**AIM OF THE TASK:** In how many lines of the records below does the word "destruct" appear? Reply with the number only.

DATA FOR REVIEW START

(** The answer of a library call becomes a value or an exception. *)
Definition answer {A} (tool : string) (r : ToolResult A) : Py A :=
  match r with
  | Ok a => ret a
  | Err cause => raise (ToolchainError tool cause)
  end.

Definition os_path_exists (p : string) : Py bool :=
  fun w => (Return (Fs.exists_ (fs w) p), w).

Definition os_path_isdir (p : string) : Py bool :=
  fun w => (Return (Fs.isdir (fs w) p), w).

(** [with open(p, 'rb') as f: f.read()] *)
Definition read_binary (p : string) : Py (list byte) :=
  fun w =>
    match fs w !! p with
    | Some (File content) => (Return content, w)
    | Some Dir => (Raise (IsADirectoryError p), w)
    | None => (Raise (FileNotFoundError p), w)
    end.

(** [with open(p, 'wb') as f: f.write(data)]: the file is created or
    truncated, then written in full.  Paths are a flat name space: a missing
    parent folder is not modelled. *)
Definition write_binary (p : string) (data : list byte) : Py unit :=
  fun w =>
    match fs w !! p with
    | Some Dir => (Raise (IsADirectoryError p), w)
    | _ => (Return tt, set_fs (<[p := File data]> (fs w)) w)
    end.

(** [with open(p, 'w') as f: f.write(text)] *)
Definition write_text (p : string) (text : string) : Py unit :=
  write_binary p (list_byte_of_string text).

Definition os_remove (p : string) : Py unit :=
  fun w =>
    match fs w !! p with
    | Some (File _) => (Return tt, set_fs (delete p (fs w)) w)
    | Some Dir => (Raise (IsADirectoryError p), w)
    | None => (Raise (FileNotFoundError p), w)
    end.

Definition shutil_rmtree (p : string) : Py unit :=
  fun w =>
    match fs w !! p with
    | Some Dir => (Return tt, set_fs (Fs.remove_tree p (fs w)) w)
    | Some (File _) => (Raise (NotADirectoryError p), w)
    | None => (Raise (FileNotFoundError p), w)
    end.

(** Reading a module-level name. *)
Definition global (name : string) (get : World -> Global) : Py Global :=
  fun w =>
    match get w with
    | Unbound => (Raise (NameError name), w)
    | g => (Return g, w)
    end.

DATA FOR REVIEW END
DATA FOR REVIEW START

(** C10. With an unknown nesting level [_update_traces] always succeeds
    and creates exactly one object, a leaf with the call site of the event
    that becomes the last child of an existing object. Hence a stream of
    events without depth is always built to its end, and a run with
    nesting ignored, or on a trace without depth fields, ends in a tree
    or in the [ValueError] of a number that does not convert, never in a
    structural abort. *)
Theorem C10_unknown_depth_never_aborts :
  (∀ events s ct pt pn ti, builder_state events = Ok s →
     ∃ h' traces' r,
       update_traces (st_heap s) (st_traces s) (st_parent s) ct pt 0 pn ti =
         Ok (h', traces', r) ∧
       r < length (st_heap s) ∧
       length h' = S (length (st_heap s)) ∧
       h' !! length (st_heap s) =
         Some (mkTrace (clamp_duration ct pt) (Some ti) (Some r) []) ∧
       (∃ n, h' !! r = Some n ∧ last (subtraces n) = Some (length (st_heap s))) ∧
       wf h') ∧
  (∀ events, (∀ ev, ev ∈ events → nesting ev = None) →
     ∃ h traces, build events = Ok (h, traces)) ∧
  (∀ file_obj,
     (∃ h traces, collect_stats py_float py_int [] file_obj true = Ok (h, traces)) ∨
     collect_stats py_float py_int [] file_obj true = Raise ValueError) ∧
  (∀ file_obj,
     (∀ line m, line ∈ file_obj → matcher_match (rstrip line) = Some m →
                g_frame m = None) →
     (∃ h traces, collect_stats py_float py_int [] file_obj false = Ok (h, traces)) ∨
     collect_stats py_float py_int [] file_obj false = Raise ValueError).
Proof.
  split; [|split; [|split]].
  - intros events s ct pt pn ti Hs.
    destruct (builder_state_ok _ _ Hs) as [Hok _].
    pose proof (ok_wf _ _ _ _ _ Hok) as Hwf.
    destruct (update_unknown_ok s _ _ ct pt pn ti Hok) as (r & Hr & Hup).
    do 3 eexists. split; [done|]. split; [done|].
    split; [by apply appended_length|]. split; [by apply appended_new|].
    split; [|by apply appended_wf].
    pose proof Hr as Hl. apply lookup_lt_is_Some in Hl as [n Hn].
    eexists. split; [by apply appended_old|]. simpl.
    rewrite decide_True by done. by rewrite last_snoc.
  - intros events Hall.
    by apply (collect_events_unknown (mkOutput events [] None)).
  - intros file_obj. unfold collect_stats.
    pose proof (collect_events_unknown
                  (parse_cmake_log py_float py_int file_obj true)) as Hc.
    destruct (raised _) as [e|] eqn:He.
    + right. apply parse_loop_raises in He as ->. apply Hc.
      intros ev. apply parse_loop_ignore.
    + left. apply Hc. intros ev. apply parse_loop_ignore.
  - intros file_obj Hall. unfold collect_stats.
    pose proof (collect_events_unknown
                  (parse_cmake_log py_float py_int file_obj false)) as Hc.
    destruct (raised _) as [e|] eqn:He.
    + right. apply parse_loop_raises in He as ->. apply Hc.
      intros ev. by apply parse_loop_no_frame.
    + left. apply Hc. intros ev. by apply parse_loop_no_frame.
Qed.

DATA FOR REVIEW END
DATA FOR REVIEW START

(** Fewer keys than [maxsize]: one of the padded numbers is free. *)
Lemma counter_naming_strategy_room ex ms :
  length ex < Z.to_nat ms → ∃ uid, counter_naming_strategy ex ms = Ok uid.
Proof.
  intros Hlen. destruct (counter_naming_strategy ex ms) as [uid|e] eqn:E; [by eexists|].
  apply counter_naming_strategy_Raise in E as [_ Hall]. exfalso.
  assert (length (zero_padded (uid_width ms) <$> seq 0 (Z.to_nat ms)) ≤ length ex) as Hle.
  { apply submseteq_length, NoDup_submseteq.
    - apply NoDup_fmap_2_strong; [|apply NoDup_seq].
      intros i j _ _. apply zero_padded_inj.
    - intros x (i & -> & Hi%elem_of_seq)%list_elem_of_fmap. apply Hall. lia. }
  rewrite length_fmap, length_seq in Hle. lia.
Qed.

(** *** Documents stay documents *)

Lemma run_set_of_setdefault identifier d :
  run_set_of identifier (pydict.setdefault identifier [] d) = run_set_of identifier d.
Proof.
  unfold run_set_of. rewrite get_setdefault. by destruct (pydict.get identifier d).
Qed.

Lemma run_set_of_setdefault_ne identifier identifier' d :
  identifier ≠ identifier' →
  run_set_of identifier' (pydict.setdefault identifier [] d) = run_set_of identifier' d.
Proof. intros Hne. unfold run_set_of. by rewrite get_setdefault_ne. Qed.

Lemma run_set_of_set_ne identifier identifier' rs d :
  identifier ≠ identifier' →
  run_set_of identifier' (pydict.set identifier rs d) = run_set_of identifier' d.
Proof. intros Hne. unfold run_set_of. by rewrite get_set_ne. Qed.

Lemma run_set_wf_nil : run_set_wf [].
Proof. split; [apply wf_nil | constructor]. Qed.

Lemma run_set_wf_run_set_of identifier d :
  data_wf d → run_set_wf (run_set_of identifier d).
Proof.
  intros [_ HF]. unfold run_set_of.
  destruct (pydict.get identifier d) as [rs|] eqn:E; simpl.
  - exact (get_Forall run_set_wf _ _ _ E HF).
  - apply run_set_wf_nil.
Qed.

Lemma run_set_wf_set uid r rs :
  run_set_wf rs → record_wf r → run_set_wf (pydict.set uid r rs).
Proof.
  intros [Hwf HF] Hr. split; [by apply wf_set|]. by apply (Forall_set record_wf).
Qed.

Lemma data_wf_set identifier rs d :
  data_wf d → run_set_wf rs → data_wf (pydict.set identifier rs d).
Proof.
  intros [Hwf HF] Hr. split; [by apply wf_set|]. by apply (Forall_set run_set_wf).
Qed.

DATA FOR REVIEW END

**TASK SOLUTION:** 7